(Problem details) Where the word "Next" occurs in a line of the data, return the whole line.

Dataset entries
※

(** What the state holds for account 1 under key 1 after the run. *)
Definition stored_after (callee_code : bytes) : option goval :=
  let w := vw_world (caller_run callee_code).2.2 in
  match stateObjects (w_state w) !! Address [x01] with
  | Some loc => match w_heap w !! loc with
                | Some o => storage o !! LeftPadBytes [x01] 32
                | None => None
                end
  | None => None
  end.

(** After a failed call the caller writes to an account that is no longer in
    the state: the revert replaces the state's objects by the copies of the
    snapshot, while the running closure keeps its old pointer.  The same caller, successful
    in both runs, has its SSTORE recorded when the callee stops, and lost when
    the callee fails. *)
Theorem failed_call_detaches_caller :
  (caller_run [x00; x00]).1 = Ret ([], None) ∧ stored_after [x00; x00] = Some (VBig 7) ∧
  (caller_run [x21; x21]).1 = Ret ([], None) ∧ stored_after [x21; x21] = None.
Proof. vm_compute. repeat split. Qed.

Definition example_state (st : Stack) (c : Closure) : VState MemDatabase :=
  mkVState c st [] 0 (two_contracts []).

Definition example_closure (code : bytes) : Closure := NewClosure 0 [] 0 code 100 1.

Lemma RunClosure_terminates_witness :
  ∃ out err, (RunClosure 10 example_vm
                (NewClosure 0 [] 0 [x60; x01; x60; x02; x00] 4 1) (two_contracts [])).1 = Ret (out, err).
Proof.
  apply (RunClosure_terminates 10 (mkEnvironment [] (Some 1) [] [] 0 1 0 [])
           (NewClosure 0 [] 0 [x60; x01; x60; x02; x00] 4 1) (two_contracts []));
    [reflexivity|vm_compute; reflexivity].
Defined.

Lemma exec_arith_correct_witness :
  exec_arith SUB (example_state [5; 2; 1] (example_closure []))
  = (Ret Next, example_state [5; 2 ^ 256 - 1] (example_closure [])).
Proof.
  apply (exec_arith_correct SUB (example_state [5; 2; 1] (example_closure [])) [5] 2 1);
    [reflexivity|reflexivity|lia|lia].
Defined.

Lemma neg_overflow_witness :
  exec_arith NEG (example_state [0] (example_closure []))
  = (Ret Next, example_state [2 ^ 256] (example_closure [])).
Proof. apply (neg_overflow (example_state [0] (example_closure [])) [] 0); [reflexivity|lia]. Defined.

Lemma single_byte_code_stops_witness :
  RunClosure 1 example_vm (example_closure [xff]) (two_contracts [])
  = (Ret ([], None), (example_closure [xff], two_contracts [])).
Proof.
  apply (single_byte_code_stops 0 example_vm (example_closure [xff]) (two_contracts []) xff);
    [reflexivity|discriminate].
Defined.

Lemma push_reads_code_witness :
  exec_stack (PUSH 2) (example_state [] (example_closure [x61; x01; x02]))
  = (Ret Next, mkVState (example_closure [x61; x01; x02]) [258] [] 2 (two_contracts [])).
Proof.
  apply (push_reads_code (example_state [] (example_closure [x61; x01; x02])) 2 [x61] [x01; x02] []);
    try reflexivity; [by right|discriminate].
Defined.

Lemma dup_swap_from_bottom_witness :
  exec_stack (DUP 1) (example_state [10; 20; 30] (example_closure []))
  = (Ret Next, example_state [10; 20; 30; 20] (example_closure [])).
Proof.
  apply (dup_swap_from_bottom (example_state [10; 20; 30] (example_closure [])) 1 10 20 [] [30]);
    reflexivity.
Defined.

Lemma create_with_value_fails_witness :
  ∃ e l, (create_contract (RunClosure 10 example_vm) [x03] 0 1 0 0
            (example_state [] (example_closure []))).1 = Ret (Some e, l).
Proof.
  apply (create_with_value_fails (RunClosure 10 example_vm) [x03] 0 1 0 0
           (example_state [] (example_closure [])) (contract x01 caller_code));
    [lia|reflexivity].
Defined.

※

(Written response)
  = (Ret Next, example_state [5; 2 ^ 256 - 1] (example_closure [])).
  = (Ret Next, example_state [2 ^ 256] (example_closure [])).
  = (Ret Next, mkVState (example_closure [x61; x01; x02]) [258] [] 2 (two_contracts [])).
  = (Ret Next, example_state [10; 20; 30; 20] (example_closure [])).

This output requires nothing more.